## Problem to work on
From the records below, output exactly the lines running from the line containing "specialize (IH (prod" through the line containing "assert (0 < multiply_integers", and no others.

## Entries provided
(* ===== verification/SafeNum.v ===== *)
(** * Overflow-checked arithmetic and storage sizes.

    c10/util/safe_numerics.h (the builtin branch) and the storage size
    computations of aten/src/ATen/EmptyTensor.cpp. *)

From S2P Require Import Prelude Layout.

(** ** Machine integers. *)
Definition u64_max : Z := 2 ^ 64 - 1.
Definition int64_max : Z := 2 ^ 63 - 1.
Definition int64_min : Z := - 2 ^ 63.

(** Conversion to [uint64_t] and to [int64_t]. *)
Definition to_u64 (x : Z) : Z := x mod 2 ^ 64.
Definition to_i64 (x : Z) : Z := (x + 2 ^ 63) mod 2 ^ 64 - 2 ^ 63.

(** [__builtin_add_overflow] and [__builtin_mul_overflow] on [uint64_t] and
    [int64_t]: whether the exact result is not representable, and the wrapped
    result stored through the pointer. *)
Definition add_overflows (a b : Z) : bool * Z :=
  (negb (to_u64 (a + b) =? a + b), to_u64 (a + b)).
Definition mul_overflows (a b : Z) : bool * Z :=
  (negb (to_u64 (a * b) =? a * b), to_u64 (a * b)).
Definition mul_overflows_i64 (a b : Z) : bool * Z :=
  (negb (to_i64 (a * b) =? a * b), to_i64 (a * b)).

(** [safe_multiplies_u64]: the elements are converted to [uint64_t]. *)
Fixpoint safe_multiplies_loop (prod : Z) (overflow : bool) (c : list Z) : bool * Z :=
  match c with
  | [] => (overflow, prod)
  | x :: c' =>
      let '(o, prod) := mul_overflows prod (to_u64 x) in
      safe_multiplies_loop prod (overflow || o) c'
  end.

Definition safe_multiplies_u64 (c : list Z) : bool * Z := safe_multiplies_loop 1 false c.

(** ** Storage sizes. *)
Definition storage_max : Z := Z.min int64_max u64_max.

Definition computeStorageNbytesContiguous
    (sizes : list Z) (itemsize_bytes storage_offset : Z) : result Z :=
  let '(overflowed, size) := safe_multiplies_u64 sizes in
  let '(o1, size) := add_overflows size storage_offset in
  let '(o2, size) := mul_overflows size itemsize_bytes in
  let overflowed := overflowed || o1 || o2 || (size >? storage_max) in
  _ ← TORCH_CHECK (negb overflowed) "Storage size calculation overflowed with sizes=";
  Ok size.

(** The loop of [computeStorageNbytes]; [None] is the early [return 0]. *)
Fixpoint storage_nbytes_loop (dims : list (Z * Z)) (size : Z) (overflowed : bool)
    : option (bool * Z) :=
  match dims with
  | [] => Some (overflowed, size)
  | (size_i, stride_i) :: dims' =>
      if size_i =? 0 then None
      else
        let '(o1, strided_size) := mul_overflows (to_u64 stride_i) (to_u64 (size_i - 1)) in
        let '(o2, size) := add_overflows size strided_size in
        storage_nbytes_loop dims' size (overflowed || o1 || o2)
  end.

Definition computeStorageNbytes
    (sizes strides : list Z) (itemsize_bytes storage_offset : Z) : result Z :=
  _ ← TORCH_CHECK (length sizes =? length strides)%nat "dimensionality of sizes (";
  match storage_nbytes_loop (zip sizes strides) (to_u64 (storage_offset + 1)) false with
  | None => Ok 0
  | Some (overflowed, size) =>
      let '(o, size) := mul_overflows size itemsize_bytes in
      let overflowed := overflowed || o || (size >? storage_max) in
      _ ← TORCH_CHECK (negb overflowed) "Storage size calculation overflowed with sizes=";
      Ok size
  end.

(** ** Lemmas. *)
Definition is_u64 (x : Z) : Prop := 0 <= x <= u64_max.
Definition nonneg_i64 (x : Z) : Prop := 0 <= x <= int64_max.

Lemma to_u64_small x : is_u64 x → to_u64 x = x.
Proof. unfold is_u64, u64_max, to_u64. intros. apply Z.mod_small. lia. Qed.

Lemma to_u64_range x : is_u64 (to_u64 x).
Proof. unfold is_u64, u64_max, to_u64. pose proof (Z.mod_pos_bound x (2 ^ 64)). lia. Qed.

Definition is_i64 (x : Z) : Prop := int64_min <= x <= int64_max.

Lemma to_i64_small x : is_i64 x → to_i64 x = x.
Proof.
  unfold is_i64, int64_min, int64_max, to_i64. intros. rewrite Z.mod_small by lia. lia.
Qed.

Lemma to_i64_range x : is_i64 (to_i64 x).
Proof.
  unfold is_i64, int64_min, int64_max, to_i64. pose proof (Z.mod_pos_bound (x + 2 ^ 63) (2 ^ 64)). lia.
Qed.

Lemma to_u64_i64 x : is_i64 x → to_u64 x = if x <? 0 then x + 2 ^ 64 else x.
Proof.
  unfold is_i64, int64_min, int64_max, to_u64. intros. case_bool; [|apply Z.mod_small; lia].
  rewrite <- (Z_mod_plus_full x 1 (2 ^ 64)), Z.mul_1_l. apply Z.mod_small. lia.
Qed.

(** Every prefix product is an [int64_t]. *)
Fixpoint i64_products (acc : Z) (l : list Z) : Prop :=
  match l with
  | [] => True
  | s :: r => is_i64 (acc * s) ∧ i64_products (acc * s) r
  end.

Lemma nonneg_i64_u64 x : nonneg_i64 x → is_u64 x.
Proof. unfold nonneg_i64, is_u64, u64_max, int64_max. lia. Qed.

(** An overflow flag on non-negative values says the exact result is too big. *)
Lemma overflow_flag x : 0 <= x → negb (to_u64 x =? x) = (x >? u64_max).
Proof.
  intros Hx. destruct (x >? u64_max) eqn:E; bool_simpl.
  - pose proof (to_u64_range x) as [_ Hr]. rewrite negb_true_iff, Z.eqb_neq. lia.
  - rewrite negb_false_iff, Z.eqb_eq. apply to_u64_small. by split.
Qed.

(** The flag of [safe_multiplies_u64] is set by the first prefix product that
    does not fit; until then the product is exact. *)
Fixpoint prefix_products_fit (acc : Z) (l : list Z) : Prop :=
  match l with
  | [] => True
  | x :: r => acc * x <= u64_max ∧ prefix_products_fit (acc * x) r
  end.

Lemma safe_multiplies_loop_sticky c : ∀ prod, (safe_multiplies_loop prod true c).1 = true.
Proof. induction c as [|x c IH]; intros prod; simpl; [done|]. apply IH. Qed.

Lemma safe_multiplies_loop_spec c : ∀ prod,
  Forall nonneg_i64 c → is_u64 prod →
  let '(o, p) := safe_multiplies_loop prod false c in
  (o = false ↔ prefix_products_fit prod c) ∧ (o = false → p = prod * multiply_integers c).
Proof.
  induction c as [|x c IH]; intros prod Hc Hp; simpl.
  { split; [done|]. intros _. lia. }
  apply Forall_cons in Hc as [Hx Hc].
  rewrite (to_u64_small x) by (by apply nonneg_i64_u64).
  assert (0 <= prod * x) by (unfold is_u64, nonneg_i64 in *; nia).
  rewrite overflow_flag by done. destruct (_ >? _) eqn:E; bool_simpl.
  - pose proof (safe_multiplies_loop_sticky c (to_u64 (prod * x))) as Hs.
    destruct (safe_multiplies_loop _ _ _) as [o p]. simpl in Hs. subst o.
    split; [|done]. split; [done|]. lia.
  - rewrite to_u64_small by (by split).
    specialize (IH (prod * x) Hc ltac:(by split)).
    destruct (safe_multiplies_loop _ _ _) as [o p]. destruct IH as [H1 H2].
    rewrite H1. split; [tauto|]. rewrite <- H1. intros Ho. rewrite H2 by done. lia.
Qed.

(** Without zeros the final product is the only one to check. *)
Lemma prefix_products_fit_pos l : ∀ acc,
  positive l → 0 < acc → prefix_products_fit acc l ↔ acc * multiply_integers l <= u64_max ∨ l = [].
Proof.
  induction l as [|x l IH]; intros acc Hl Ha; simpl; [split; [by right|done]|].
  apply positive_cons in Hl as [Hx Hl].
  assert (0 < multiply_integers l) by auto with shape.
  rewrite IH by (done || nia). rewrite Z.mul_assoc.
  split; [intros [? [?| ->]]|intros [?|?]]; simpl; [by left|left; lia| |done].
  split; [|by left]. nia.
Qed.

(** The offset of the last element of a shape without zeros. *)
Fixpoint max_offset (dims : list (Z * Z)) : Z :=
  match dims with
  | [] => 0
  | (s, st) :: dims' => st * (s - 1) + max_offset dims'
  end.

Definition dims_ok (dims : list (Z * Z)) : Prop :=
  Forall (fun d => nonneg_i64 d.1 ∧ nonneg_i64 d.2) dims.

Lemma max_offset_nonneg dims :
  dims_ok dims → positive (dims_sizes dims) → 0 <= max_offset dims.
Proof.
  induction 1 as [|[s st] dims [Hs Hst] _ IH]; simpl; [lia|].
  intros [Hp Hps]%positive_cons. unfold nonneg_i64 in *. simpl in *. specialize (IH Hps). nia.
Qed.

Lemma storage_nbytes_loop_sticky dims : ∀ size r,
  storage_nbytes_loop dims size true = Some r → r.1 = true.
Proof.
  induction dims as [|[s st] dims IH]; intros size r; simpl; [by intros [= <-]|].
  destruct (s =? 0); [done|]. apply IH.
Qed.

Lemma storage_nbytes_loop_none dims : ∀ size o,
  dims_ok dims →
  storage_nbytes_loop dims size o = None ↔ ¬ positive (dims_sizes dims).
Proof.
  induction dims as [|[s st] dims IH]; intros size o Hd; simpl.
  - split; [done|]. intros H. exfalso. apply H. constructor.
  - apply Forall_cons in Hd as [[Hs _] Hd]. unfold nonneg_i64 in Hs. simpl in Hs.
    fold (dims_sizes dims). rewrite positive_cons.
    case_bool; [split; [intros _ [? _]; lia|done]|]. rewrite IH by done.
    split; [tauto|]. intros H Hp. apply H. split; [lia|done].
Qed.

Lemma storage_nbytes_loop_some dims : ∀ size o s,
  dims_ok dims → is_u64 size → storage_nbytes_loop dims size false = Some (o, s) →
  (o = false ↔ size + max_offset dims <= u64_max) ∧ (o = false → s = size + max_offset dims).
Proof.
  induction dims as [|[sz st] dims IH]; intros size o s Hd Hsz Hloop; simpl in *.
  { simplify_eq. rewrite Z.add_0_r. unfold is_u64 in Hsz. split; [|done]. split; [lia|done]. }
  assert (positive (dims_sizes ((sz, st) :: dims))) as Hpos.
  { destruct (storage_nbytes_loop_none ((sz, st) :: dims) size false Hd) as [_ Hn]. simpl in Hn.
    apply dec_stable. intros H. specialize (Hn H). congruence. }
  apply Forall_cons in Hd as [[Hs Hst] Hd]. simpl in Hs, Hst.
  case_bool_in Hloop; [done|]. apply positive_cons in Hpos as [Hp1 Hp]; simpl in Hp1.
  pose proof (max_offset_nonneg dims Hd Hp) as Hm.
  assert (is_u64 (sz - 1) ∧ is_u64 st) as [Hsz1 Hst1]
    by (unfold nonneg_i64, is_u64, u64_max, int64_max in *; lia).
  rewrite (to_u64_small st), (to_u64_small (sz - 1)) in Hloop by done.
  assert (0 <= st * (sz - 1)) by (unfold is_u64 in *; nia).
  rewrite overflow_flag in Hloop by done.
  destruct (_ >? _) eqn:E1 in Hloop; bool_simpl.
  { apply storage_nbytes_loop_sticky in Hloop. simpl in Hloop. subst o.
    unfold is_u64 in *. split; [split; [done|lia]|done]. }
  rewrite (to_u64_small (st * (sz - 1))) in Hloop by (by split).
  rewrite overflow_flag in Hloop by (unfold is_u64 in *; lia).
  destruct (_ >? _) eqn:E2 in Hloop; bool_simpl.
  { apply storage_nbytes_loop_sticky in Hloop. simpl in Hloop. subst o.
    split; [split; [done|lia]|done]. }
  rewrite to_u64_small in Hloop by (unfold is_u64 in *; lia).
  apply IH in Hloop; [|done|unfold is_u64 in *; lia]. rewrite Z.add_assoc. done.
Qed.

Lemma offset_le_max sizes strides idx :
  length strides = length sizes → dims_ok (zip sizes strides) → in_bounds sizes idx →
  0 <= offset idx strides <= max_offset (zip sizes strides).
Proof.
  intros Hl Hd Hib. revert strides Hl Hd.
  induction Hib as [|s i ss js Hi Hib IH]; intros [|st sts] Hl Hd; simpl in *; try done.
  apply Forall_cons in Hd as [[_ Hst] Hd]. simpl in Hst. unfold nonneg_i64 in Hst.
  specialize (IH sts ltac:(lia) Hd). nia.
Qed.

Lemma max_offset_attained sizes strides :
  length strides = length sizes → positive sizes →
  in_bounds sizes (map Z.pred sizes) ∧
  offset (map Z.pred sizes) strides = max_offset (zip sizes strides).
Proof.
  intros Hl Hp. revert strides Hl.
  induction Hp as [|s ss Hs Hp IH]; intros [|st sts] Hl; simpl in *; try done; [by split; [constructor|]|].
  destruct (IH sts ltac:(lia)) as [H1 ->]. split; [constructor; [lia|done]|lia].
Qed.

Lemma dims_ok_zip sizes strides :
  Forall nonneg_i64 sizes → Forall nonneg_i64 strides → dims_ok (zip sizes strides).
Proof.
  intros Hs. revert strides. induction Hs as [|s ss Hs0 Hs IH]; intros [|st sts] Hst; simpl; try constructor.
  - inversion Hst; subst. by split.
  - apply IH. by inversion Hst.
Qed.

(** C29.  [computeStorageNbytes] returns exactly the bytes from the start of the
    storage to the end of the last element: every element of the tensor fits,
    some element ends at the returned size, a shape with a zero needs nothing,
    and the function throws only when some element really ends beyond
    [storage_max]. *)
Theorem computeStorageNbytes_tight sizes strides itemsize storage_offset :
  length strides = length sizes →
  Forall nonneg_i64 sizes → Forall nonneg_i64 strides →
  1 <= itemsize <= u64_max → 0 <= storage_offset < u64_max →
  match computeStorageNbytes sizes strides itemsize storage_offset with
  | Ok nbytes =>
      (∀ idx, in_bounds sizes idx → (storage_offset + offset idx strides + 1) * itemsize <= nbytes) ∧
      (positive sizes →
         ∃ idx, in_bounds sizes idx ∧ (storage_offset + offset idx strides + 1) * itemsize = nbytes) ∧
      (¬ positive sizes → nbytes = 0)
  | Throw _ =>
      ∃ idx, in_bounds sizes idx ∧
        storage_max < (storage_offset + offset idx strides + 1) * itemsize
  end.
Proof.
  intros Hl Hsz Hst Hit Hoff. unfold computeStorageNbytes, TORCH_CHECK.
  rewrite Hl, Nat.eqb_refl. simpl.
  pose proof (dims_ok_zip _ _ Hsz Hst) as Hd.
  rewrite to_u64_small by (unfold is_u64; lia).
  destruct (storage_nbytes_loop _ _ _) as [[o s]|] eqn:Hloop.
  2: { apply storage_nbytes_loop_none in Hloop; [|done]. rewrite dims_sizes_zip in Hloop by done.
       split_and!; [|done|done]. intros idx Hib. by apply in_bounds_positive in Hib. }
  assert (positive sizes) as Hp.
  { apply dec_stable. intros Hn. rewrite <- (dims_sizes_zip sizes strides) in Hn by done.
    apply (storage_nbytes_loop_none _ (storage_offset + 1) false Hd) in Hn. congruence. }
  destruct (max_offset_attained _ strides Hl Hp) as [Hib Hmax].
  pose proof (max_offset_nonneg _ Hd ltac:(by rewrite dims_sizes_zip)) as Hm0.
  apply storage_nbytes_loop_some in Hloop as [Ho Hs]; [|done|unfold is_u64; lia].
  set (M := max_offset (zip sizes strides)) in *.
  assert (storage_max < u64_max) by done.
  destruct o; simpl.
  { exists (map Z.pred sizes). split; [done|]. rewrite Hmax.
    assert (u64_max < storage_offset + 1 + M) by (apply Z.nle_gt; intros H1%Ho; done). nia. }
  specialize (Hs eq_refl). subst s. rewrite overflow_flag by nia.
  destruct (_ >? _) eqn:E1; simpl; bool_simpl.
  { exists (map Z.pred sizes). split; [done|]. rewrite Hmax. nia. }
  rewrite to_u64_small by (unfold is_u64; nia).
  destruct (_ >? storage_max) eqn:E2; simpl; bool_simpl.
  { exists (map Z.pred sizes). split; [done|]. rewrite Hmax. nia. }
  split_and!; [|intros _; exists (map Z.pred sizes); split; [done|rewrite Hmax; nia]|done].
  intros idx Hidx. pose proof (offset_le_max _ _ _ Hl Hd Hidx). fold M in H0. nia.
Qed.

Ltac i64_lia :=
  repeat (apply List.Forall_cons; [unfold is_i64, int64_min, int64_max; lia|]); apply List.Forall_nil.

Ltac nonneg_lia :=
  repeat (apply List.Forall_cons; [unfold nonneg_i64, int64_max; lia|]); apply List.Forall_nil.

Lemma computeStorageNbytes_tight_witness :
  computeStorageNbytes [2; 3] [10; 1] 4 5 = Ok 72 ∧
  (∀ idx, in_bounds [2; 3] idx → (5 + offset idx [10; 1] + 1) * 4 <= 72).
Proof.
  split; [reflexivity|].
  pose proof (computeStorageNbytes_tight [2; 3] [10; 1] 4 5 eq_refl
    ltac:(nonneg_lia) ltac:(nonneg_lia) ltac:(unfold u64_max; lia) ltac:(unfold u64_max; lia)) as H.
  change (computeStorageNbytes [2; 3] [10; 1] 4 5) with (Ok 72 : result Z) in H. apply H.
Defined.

...

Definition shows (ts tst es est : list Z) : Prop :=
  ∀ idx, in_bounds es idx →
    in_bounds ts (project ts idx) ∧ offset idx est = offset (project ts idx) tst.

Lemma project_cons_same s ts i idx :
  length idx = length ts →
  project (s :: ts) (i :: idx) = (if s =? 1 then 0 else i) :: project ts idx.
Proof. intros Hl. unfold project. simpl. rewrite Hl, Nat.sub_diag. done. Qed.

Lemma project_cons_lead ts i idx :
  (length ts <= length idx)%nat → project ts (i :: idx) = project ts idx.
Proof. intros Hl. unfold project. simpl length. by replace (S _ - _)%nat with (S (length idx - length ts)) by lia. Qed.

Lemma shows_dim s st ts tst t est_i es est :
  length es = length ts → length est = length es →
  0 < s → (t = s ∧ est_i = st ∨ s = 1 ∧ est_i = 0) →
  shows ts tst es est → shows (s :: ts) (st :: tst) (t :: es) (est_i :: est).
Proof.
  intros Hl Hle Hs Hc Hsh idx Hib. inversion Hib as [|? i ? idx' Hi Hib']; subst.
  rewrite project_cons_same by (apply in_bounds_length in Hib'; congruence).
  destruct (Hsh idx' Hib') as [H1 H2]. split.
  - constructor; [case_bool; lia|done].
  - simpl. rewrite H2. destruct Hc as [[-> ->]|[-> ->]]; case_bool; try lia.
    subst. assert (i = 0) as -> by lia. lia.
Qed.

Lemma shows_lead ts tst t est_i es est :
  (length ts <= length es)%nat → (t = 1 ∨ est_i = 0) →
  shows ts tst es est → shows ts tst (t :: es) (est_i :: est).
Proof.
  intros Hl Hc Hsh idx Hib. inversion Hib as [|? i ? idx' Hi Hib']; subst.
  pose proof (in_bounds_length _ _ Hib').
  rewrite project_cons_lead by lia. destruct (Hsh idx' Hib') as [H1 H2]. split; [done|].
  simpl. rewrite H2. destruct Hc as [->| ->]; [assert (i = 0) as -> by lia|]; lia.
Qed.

## Expected output
    specialize (IH (prod * x) Hc ltac:(by split)).
    destruct (safe_multiplies_loop _ _ _) as [o p]. destruct IH as [H1 H2].
    rewrite H1. split; [tauto|]. rewrite <- H1. intros Ho. rewrite H2 by done. lia.
Qed.

(** Without zeros the final product is the only one to check. *)
Lemma prefix_products_fit_pos l : ∀ acc,
  positive l → 0 < acc → prefix_products_fit acc l ↔ acc * multiply_integers l <= u64_max ∨ l = [].
Proof.
  induction l as [|x l IH]; intros acc Hl Ha; simpl; [split; [by right|done]|].
  apply positive_cons in Hl as [Hx Hl].
  assert (0 < multiply_integers l) by auto with shape.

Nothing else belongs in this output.